Loral Space & Communications (LOR), the world's third-largest maker of satellites, sure hasn't skyrocketed. It's trading at 7, down from more than 16 in February. But Chairman Bernard Schwartz says core operations are doing fine and that the stock's dismal showing is due to the Street's misperception. "We're not in trouble," asserts Schwartz, who points out that Loral will have a $400 million cash stash by yearend--even after funding three satellites and investing $50 million in its CyberStar unit, a high-speed broadband data communications system. It is Loral's 40%-owned Globalstar that worries investors. This satellite-based phone provider has rolled out a global digital system that cost $3.8 billion.
"Shareholders are worried about Globalstar being unable to meet its interest payments," says Joseph Campbell of Lehman Brothers, who rates Loral a buy. He thinks Loral won't put much more support behind Globalstar. Schwartz insists he won't let Globalstar drag Loral down.

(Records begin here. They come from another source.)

Lemma foldM_keyStep (u : Z -> Z -> option Z) : forall rs h,
  Inv h -> NoDup rs ->
  (forall r, In r rs -> 0 <= r < mN h) ->
  (forall r key k, In r rs -> -1 <= key < mK h -> u r key = Some k -> -1 <= k < mK h) ->
  exists h',
    foldM (keyStep u) rs h = Ok h' /\ Inv h' /\ mN h' = mN h /\ mK h' = mK h /\
    (forall r, getKey h' r =
               if in_dec Z.eq_dec r rs then newKey u r (getKey h r) else getKey h r) /\
    ((forall r key k, u r key = Some k -> key <> -1) -> mSize h' <= mSize h).
Proof.
  induction rs as [|r rs IH]; intros h HI Hnd Hr Hu.
  - exists h. simpl. repeat split; auto. intros. lia.
  - inversion Hnd as [|? ? Hnr Hnd']; subst.
    assert (Hrr : 0 <= r < mN h) by (apply Hr; left; reflexivity).
    assert (Hstep : exists h1, keyStep u h r = Ok h1 /\ Inv h1 /\ mN h1 = mN h /\
              mK h1 = mK h /\ getKey h1 r = newKey u r (getKey h r) /\
              (forall j, j <> r -> getKey h1 j = getKey h j) /\
              ((forall r key k, u r key = Some k -> key <> -1) -> mSize h1 <= mSize h)).
    { unfold keyStep, newKey. destruct (u r (getKey h r)) as [k|] eqn:Hk.
      - assert (Hkr : -1 <= k < mK h).
        { apply (Hu r (getKey h r) k);
            [left; reflexivity | apply Inv_key_range; assumption | exact Hk]. }
        destruct (setKey_spec h r k HI Hrr Hkr) as (h1 & E & HI1 & E1 & E2 & E3 & E4 & E5).
        exists h1. repeat split; auto.
        intros Hnn. specialize (Hnn _ _ _ Hk). rewrite E5.
        destruct (Z.eqb_spec (getKey h r) (-1)); [contradiction|].
        destruct (k =? -1); lia.
      - exists h. repeat split; auto. intros. lia. }
    destruct Hstep as (h1 & E & HI1 & E1 & E2 & E3 & E4 & E5).
    destruct (IH h1 HI1 Hnd') as (h' & F & HI' & F1 & F2 & F3 & F4).
    + intros j Hj. rewrite E1. apply Hr. right. exact Hj.
    + intros j key k Hj Hkey. rewrite E2 in *. apply Hu; [right; exact Hj | exact Hkey].
    + exists h'. simpl. rewrite E. simpl. split; [exact F|]. split; [exact HI'|].
      split; [congruence|]. split; [congruence|]. split.
      * intros j. rewrite F3. destruct (Z.eq_dec r j) as [->|Hne].
        -- destruct (in_dec Z.eq_dec j rs); [contradiction | exact E3].
        -- rewrite E4 by congruence. destruct (in_dec Z.eq_dec j rs); reflexivity.
      * intros Hnn. specialize (E5 Hnn). specialize (F4 Hnn). lia.
Qed.

End HeapFolds.

(* ================================================================== *)
(** * Coarse grid generation                                           *)
(* ================================================================== *)

Section CoarseCounts.
Context {RO : RealOps}.

(** The coarse vertex [I] is still free. *)
Definition isFree (g : GridMg) (l : Z) (I : Vec3i) : bool :=
  vt_eqb (getType g l (linIdx g I l)) vtFree.

(** The number of free interpolation candidates of the fine vertex [R]. *)
Definition freeCount (g : GridMg) (l : Z) (R : Vec3i) : Z :=
  zlength (filter (isFree g l) (candidates R)).

(** One interpolation candidate of the fine vertex [R] carries the
    classification [t] at level [l]. *)
Definition hasCandidate (t : VertexType) (g : GridMg) (l : Z) (R : Vec3i) : Prop :=
  exists I, In I (candidates R) /\ getType g l (linIdx g I l) = t.

Lemma vt_eqb_eq a b : vt_eqb a b = true <-> a = b.
Proof. destruct a, b; simpl; split; intros H; try reflexivity; discriminate H. Qed.

Lemma vt_eqb_neq a b : vt_eqb a b = false <-> a <> b.
Proof.
  destruct a, b; simpl; split; intros H; try reflexivity; try discriminate H;
    try (intros E; discriminate E); exfalso; apply H; reflexivity.
Qed.

Lemma filter_length_change {A : Type} (p p' : A -> bool) (l : list A) (a : A) :
  NoDup l -> In a l -> p a = true -> p' a = false ->
  (forall x, In x l -> x <> a -> p' x = p x) ->
  length (filter p l) = S (length (filter p' l)).
Proof.
  induction l as [|b l IH]; intros Hnd Hin Hp Hp' Hext; [contradiction|].
  inversion Hnd as [|? ? Hnb Hnd']; subst. simpl. destruct Hin as [->|Hin].
  - rewrite Hp, Hp'. simpl. f_equal. f_equal. apply filter_ext_in.
    intros x Hx. symmetry. apply Hext; [right; exact Hx|]. intros ->. contradiction.
  - assert (Hba : b <> a) by (intros ->; contradiction).
    rewrite (Hext b (or_introl eq_refl) Hba).
    destruct (p b); simpl; rewrite (IH Hnd' Hin Hp Hp'); auto;
      intros x Hx Hxa; apply Hext; auto; right; exact Hx.
Qed.

Section Level.
Variables (g0 : GridMg) (l : Z).
Hypothesis Hwf : wf g0.
Hypothesis Hl : 1 <= l < numLevels g0.

Lemma wfl_fine : wfLevel g0 (l - 1).
Proof. apply (wf_level _ Hwf). lia. Qed.

Lemma wfl_coarse : wfLevel g0 l.
Proof. apply (wf_level _ Hwf). lia. Qed.

Lemma cand_inGrid R I :
  inGrid g0 R (l - 1) = true -> In I (candidates R) -> inGrid g0 I l = true.
Proof. apply candidates_inGrid. apply (wf_halve _ Hwf). lia. Qed.

Lemma type_level_range : 0 <= l < zlength (mType g0).
Proof. rewrite (wf_len_type _ Hwf). lia. Qed.

Lemma cand_index_range R I :
  inGrid g0 R (l - 1) = true -> In I (candidates R) ->
  0 <= linIdx g0 I l < zlength (zget [] (mType g0) l).
Proof.
  intros HR HI. rewrite (wl_type _ _ wfl_coarse).
  apply linIdx_range; [apply wfl_coarse | eapply cand_inGrid; eauto].
Qed.
(** Soundness of the walk, by induction on the type that is walked. *)
Lemma walk_sound :
  (forall t field name tag ctx w,
     walk_result (inside field t) ctx w (doRead t field name tag ctx w)) /\
  (forall s n u field name tag ctx w,
     walk_result (inside field (mkType n u s)) ctx w
                 (doRead (mkType n u s) field name tag ctx w)) /\
  (forall fs i value ctx w,
     walk_result (inside_fields value fs i) ctx w
                 (readStruct_from fs i value ctx w)).
Proof.
  apply Type_Shape_Fields_ind.
  - (* a type *) intros n u s IH. apply IH.
  - intros; by apply walk_result_leaf.
  - intros; by apply walk_result_leaf.
  - intros; by apply walk_result_leaf.
  - intros; by apply walk_result_leaf.
  - intros; by apply walk_result_leaf.
  - (* pointer *) intros e IH n u field name tag ctx w. simpl.
    eapply walk_result_alloc, walk_result_impl; [| |apply IH]; [|done].
    intros d. apply inside_ptr.
  - intros; by apply walk_result_leaf.
  - intros; by apply walk_result_leaf.
  - (* struct *) intros fs IH n u field name tag ctx w. simpl.
    eapply walk_result_impl; [| |apply IH]; [|done].
    intros d. apply inside_fields_struct.
  - intros; by apply walk_result_leaf.
  - (* no field left *) intros i value ctx w. apply walk_result_none. by left.
  - (* a field *)
    intros name tagstr exported ft IHt rest IHrest i value ctx w.
    rewrite readStruct_from_cons.
    destruct (tag_skip (parseTag tagstr) || negb exported) eqn:Hskip.
    + destruct (negb exported && negb (ctx_allowUnexported ctx)) eqn:Hun.
      * apply walk_result_none. right. split; [done|].
        apply andb_true_iff in Hun as [_ Hun]. by apply negb_true_iff in Hun.
      * eapply walk_result_impl; [| |apply IHrest]; [|done].
        intros d. apply inside_fields_rest.
    + apply orb_false_iff in Hskip as [Hs Hex].
      apply negb_false_iff in Hex. subst exported.
      pose proof (IHt (value ++ [SField i]) name (parseTag tagstr) ctx w) as H1.
      destruct (doRead ft (value ++ [SField i]) name (parseTag tagstr) ctx w)
        as [w1 err].
      assert (forall d, inside (value ++ [SField i]) ft d ->
                inside_fields value (FCons name tagstr true ft rest) i d) as Hin.
      { intros d. apply inside_fields_first. unfold walked. simpl.
        by rewrite Hs. }
      destruct err.
      * eapply walk_result_seq; [exact H1 | apply IHrest | exact Hin | |].
        -- intros d. apply inside_fields_rest.
        -- intros d1 d2. apply fields_apart.
      * eapply walk_result_impl; [exact Hin | reflexivity | exact H1].
      * eapply walk_result_impl; [exact Hin | reflexivity | exact H1].
Qed.

Lemma readStruct_from_sound (fs : Fields) (i : nat) (value : list step)
    (ctx : context) (w : walk) :
  walk_result (inside_fields value fs i) ctx w (readStruct_from fs i value ctx w).
Proof. apply walk_sound. Qed.

(** The descriptors that [ParseWithOptions] returns, seen from [conf]. *)
Lemma parse_elem_sound (ctx : context) (t : Type_) :
  forall elem w, exists new,
    w_config (parse_elem t elem ctx w).1 = w_config w ++ new /\
    Forall (inside elem t) new /\ targets_apart (target <$> new) = true.
Proof.
  apply (Type_mut
    (fun t => forall elem w, exists new,
       w_config (parse_elem t elem ctx w).1 = w_config w ++ new /\
       Forall (inside elem t) new /\ targets_apart (target <$> new) = true)
    (fun s => forall n u elem w, exists new,
       w_config (parse_elem (mkType n u s) elem ctx w).1 = w_config w ++ new /\
       Forall (inside elem (mkType n u s)) new /\
       targets_apart (target <$> new) = true)
    (fun _ => True));
    try done;
    try (intros; exists []; simpl; by rewrite app_nil_r).
  - intros e IH n u elem w. simpl.
    destruct (IH (elem ++ [SElem]) (alloc_if_nil w elem e))
      as (new & Hc & Hall & Hap).
    exists new. repeat split; [| |done].
    + rewrite Hc. unfold alloc_if_nil. by destruct (IsNil _).
    + eapply Forall_impl; [exact Hall|]. intros d. apply inside_ptr.
  - intros fs _ n u elem w. simpl. unfold readStruct.
    destruct (readStruct_from_sound fs 0 elem ctx w)
      as (new & Hc & Hall & Hap & _).
    exists new. repeat split; [done| |done].
    eapply Forall_impl; [exact Hall|]. intros d. apply inside_fields_struct.
Qed.

Lemma Parse_sound (t : Type_) (conf : Value) (opts : Options) :
  Forall (inside [] t) (w_config (ParseWithOptions t conf opts).1) /\
  targets_apart (target <$> w_config (ParseWithOptions t conf opts).1) = true.
Proof.
  unfold ParseWithOptions. destruct t as [n u s]. simpl.
  destruct s; try (by split; [constructor|]).
  destruct (IsNil conf); [by split; [constructor|]|].
  match goal with |- context [parse_elem ?e ?p ?c ?w] =>
    destruct (parse_elem_sound c e p w) as (new & Hc & Hall & Hap) end.
  simpl in Hc. rewrite Hc. split; [|done].
  eapply Forall_impl; [exact Hall|]. intros d Hd.
  apply (inside_ptr [] n u). exact Hd.
Qed.

Lemma forallb_weaken {A} (f g : A -> bool) (l : list A) :
  (forall x, f x = true -> g x = true) ->
  forallb f l = true -> forallb g l = true.
Proof.
  intros Hfg. induction l as [|x l IH]; simpl; [done|].
  intros H. apply andb_true_iff in H as [Hx Hl].
  by rewrite (Hfg x Hx), IH.
Qed.

Lemma Parse_trail (g : string * bool -> bool) (t : Type_) (conf : Value)
    (opts : Options) :
  (forall f, walked f = true -> g f = true) ->
  Forall (fun d => forallb g (trail (target d) t) = true)
         (w_config (ParseWithOptions t conf opts).1).
Proof.
  intros Hg. destruct (Parse_sound t conf opts) as [Hall _].
  eapply Forall_impl; [exact Hall|].
  intros d (q & Ht & Hq). rewrite Ht. simpl.
  by eapply forallb_weaken.
Qed.

Lemma setValue_env (R : GoRuntime) (env : string -> string) (fld : Field)
    (root : Value) :
  Forall (fun key => env key = os_Getenv key) (Field_Keys fld) ->
  @Field_setValue (with_env R env) fld root = @Field_setValue R fld root.
Proof.
  intros Hagree. unfold Field_setValue, Field_setField.
  rewrite (readValue_agree R (with_env R env) fld Hagree). reflexivity.
Qed.

Lemma Read_env (R : GoRuntime) (env : string -> string) (cinfo : ConfInfo)
    (root : Value) :
  Forall (fun d => Forall (fun key => env key = os_Getenv key) (Field_Keys d))
         cinfo ->
  @ConfInfo_Read (with_env R env) cinfo root = @ConfInfo_Read R cinfo root.
Proof.
  intros Hall. revert root.
  induction Hall as [|d cinfo Hd _ IH]; intros root; simpl; [done|].
  rewrite (setValue_env R env d root Hd).
  destruct (Field_setValue d root) as [[d' root'] out].
  destruct out; try done. by rewrite IH.
Qed.

(** ** The walk and the skip directive *)

(** C6.  A field whose tag holds the skip directive is passed over: the
    walk goes on to the next field with the configuration object and the
    list as they were, so nothing is registered for it, nothing is
    allocated in it and, when it is a struct, the walk does not enter it;
    or, when the field cannot be set and unexported fields are not
    allowed, the walk ends there with [ErrUnexportedField], the object and
    the list again as they were.  In the list that [ParseWithOptions]
    returns no descriptor refers to a variable in or below such a field.
    The walk does not look at the environment, and the read phase asks it
    for the keys of the listed descriptors and for nothing else. *)
Theorem skip_never_walked :
  (forall name tagstr exported ftype rest i value ctx w,
     tag_skip (parseTag tagstr) = true ->
     readStruct_from (FCons name tagstr exported ftype rest) i value ctx w =
       if negb exported && negb (ctx_allowUnexported ctx)
       then (w, Err ErrUnexportedField)
       else readStruct_from rest (S i) value ctx w) /\
  (forall t conf opts,
     Forall (fun d =>
               forallb (fun f => negb (tag_skip (parseTag f.1)))
                       (trail (target d) t) = true)
            (w_config (ParseWithOptions t conf opts).1)) /\
  (forall (R : GoRuntime) (env : string -> string) cinfo root,
     Forall (fun d => Forall (fun key => env key = os_Getenv key) (Field_Keys d))
            cinfo ->
     @ConfInfo_Read (with_env R env) cinfo root = @ConfInfo_Read R cinfo root).
Proof.
  split.
  { intros name tagstr exported ftype rest i value ctx w Hskip.
    rewrite readStruct_from_cons, Hskip. reflexivity. }
  split.
  { intros t conf opts. apply Parse_trail.
    intros f Hf. unfold walked in Hf. by apply andb_true_iff in Hf as [Hf _]. }
  apply Read_env.
Qed.

Lemma skip_never_walked_witness :
  readStruct_from (FCons "Secret" "-" true inner_t guarded_rest) 1 [SElem]
      (mkContext [] false true) (mkWalk guarded_conf []) =
    readStruct_from guarded_rest 2 [SElem]
      (mkContext [] false true) (mkWalk guarded_conf []) /\
  fld_name <$> w_config (ParseWithOptions guarded_t guarded_conf
                           (mkOptions "" false true)).1 = [["Name"]; ["Port"]].
Proof.
  destruct skip_never_walked as (Hstep & _ & _).
  split; [|reflexivity].
  rewrite (Hstep "Secret" "-" true inner_t guarded_rest 1%nat [SElem]
             (mkContext [] false true) (mkWalk guarded_conf []) eq_refl).
  reflexivity.
Defined.

(** ** The walk and unexported fields *)

Lemma walk_meets_unexported :
  (forall t field name tag ctx w,
     ctx_allowUnexported ctx = false ->
     (doRead t field name tag ctx w).2 =
       if meets_unexported t then Err ErrUnexportedField else Nil) /\
  (forall s n u field name tag ctx w,
     ctx_allowUnexported ctx = false ->
     (doRead (mkType n u s) field name tag ctx w).2 =
       if meets_unexported (mkType n u s) then Err ErrUnexportedField
       else Nil) /\
  (forall fs i value ctx w,
     ctx_allowUnexported ctx = false ->
     (readStruct_from fs i value ctx w).2 =
       if meets_unexported_fields fs then Err ErrUnexportedField else Nil).
Proof.
  apply Type_Shape_Fields_ind; try (intros; reflexivity).
  - intros n u s IH field name tag ctx w. exact (IH n u field name tag ctx w).
  - intros e IH n u field name tag ctx w Hno. simpl. by apply IH.
  - intros fs IH n u field name tag ctx w Hno. simpl. by apply IH.
  - intros name tagstr exported ft IHt rest IHrest i value ctx w Hno.
    rewrite readStruct_from_cons. cbn [meets_unexported_fields].
    destruct exported; simpl negb; cbv iota.
    + rewrite orb_false_r, andb_false_l.
      destruct (tag_skip (parseTag tagstr)); [by apply IHrest|].
      pose proof (IHt (value ++ [SField i]) name (parseTag tagstr) ctx w Hno)
        as Ht.
      destruct (doRead ft (value ++ [SField i]) name (parseTag tagstr) ctx w)
        as [w1 err].
      simpl in Ht. subst err.
      destruct (meets_unexported ft); [done | by apply IHrest].
    + by rewrite orb_true_r, Hno.
Qed.

Lemma parse_elem_meets_unexported (ctx : context) (t : Type_) :
  ctx_allowUnexported ctx = false ->
  ends_in_struct t = true ->
  forall elem w,
    (parse_elem t elem ctx w).2 =
      if meets_unexported t then Err ErrUnexportedField else Nil.
Proof.
  intros Hno.
  apply (Type_mut
    (fun t => ends_in_struct t = true -> forall elem w,
       (parse_elem t elem ctx w).2 =
         if meets_unexported t then Err ErrUnexportedField else Nil)
    (fun s => forall n u, ends_in_struct (mkType n u s) = true ->
       forall elem w,
       (parse_elem (mkType n u s) elem ctx w).2 =
         if meets_unexported (mkType n u s) then Err ErrUnexportedField
         else Nil)
    (fun _ => True));
    try done.
  - intros n u s IH. exact (IH n u).
  - intros e IH n u Hends elem w. simpl. by apply IH.
  - intros fs _ n u _ elem w. simpl. unfold readStruct.
    by apply walk_meets_unexported.
Qed.

Lemma parse_elem_kind (ctx : context) (t : Type_) :
  forall elem w,
    (parse_elem t elem ctx w).2 = Err ErrInvalidValueKind <->
    ends_in_struct t = false.
Proof.
  apply (Type_mut
    (fun t => forall elem w,
       (parse_elem t elem ctx w).2 = Err ErrInvalidValueKind <->
       ends_in_struct t = false)
    (fun s => forall n u elem w,
       (parse_elem (mkType n u s) elem ctx w).2 = Err ErrInvalidValueKind <->
       ends_in_struct (mkType n u s) = false)
    (fun _ => True));
    try done.
  - intros e IH n u elem w. simpl. apply IH.
  - intros fs _ n u elem w. simpl. unfold readStruct.
    destruct (readStruct_from_sound fs 0 elem ctx w)
      as (_ & _ & _ & _ & [Hout|[Hout _]]); rewrite Hout; done.
Qed.
(** * Air hockey environment: the step / reset / observation / reward logic

    A shallow embedding of [part3/air_hockey_env.py] (class [AirHockeyEnv])
    and the properties of its simulation loop.

    Numbers.  The Python code computes with floats; here every float is an
    exact rational ([Q]), so comparisons, clamping and the reward arithmetic
    are the ones of the source and rounding is left out.  The step counter
    is a Python [int], here [Z].

    Physics.  The rigid-body engine (pymunk) is an external library.  Its two
    entry points used by the environment, [Space.step] and
    [Body.apply_force_at_local_point], are the interface [Pymunk]; every
    theorem about [step] holds for all its instances.  One small instance,
    [Ballistic], serves concrete runs.

    Rendering (pygame) touches only the window, clock and font and is left
    out.

    The play-mode driver [play_game] of [part3/air_hockey.py] is embedded
    as far as it computes on the environment: the mirrored observation, one
    frame of the loop and the end-of-game banner.  The policy
    ([model.predict]) and the mouse are inputs. *)

From Stdlib Require Import String.
From Stdlib Require Import QArith Qminmax Qabs Lqa ZArith List Lia Bool.
Import ListNotations.

Local Open Scope Q_scope.

(* ===================================================================== *)
(** ** Data model *)

(** [pymunk.Vec2d]: a point or vector with fields [.x] and [.y]. *)
Record Vec2d : Type := mkVec2d { x : Q; y : Q }.

(** [pymunk.Body]: what the environment reads and writes of a rigid body.
    [force] is the force handed to the engine since its last step. *)
Record Body : Type := mkBody {
  position : Vec2d;
  velocity : Vec2d;
  force : Vec2d
}.

(** The bodies of [self.space] that the environment keeps a reference to.
    In the source [self.ball], [self.ai_paddle] and [self.agent_paddle] are
    circle shapes and every access goes through [.body]; the walls and the
    pivot joint are fixed data of the engine. *)
Record Space : Type := mkSpace {
  ball : Body;
  ai_paddle : Body;
  agent_paddle : Body;
  mouse_body : Body
}.

(** The attributes of an [AirHockeyEnv] that change after [__init__]. *)
Record AirHockeyEnv : Type := mkEnv {
  with_bot : bool;
  space : Space;
  steps : Z
}.

(** Attributes set once in [__init__]. *)
Definition width : Q := 500.
Definition height : Q := 700.
Definition paddle_radius : Q := 25.
Definition ball_radius : Q := 15.
Definition goal_width : Q := 180.

(** A numpy array of floats of one dimension. *)
Definition ndarray : Type := list Q.

(** The five-tuple returned by [step], without the empty info dict. *)
Record StepResult : Type := mkStepResult {
  obs : ndarray;
  reward : Q;
  terminated : bool;
  truncated : bool
}.

(* ===================================================================== *)
(** ** Exceptions and the environment monad *)

Inductive Exn : Type := IndexError.

(** A method of the environment: reads and updates [self], and either
    returns a value or raises. *)
Definition Env (A : Type) : Type := AirHockeyEnv -> Exn + (A * AirHockeyEnv).

Definition ret {A} (a : A) : Env A := fun env => inr (a, env).

Definition bind {A B} (m : Env A) (k : A -> Env B) : Env B :=
  fun env =>
    match m env with
    | inl e => inl e
    | inr (a, env') => k a env'
    end.

Definition get : Env AirHockeyEnv := fun env => inr (env, env).

Definition modify (f : AirHockeyEnv -> AirHockeyEnv) : Env unit :=
  fun env => inr (tt, f env).

Definition lift {A} (r : Exn + A) : Env A :=
  fun env =>
    match r with
    | inl e => inl e
    | inr a => inr (a, env)
    end.

Declare Scope env_scope.
Delimit Scope env_scope with env.
Notation "v <- m ;; k" := (bind m (fun v => k))
  (at level 61, m at next level, right associativity) : env_scope.
Notation "m ;; k" := (bind m (fun _ => k))
  (at level 61, right associativity) : env_scope.

(** [returns m env P]: run from [env], [m] raises nothing and its value and
    final state satisfy [P]. *)
Definition returns {A} (m : Env A) (env : AirHockeyEnv)
  (P : A -> AirHockeyEnv -> Prop) : Prop :=
  match m env with
  | inl _ => False
  | inr (a, env') => P a env'
  end.

(** [for _ in range(n): body] *)
Fixpoint for_range (n : nat) (body : Env unit) : Env unit :=
  match n with
  | O => ret tt
  | S n' => bind body (fun _ => for_range n' body)
  end.

(* ===================================================================== *)
(** ** numpy helpers *)

(** [np.clip(v, lo, hi)] on a scalar: [minimum(maximum(v, lo), hi)]. *)
Definition np_clip (v lo hi : Q) : Q := Qmin (Qmax v lo) hi.

(** [np.clip(a, lo, hi)] on an array. *)
Definition np_clip_array (a : ndarray) (lo hi : Q) : ndarray :=
  map (fun v => np_clip v lo hi) a.

(** [np.sign(v)] *)
Definition np_sign (v : Q) : Q :=
  match v ?= 0 with
  | Lt => -1
  | Eq => 0
  | Gt => 1
  end.

(** [a[i]] *)
Definition getitem (a : ndarray) (i : nat) : Exn + Q :=
  match nth_error a i with
  | Some v => inr v
  | None => inl IndexError
  end.

(* ===================================================================== *)
(** ** Field updates *)

Definition set_position (p : Vec2d) (b : Body) : Body :=
  {| position := p; velocity := velocity b; force := force b |}.

Definition set_ai_paddle (b : Body) (sp : Space) : Space :=
  {| ball := ball sp; ai_paddle := b;
     agent_paddle := agent_paddle sp; mouse_body := mouse_body sp |}.

Definition set_agent_paddle (b : Body) (sp : Space) : Space :=
  {| ball := ball sp; ai_paddle := ai_paddle sp;
     agent_paddle := b; mouse_body := mouse_body sp |}.
(** [v.get(k, default)]: only a dictionary has the method; the
    default is evaluated before the call. *)
Definition dict_get (v : Py.value) (k : string) (default : Py.lit) : M Py.value :=
  fun s =>
    match v with
    | Py.VRef l =>
        match st_heap s !! l with
        | Some (Py.ODict es) =>
            (d <- new default ;;
             ret (match Py.entries_get k es with Some x => x | None => d end)) s
        | _ => Raise Py.AttributeError
        end
    | _ => Raise Py.AttributeError
    end.

(** [bool(v)] *)
Definition truth (v : Py.value) : M bool := read_heap (fun h => Py.truthy h v).

(** [with open(path) as f: yaml.safe_load(f)] *)
Definition load_yaml (path : string) : M Py.value :=
  r <- observe (fun w => yaml_safe_load E w path) ;;
  match r with
  | LoadOSError => raise Py.OSError
  | LoadYAMLError => raise Py.YAMLError
  | Loaded d => run_heap (Py.load_document d)
  end.

End PyOps.
End PyOps.

(** ** The generator *)

Definition nl : string := String "010" EmptyString.

Module Shell.

(** The text a command prints for the lines it writes. *)
Fixpoint unlines (ls : list string) : string :=
  match ls with
  | [] => EmptyString
  | l :: ls' => l +:+ nl +:+ unlines ls'
  end.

Schwartz is confident Globalstar's partners, including Vodafone AirTouch, France Telecom, and Alcatel, will come up with the cash. He expects Globalstar should break even by yearend 2001. Once Globalstar's funding and operational issues are resolved, the market will give Loral a higher valuation, says Campbell. But even if Globalstar were valued at zero, he says, Loral is still worth at least 12 a share, based on the value of its assets. Loral is "compelling," regardless of the Globalstar outcome, says Campbell.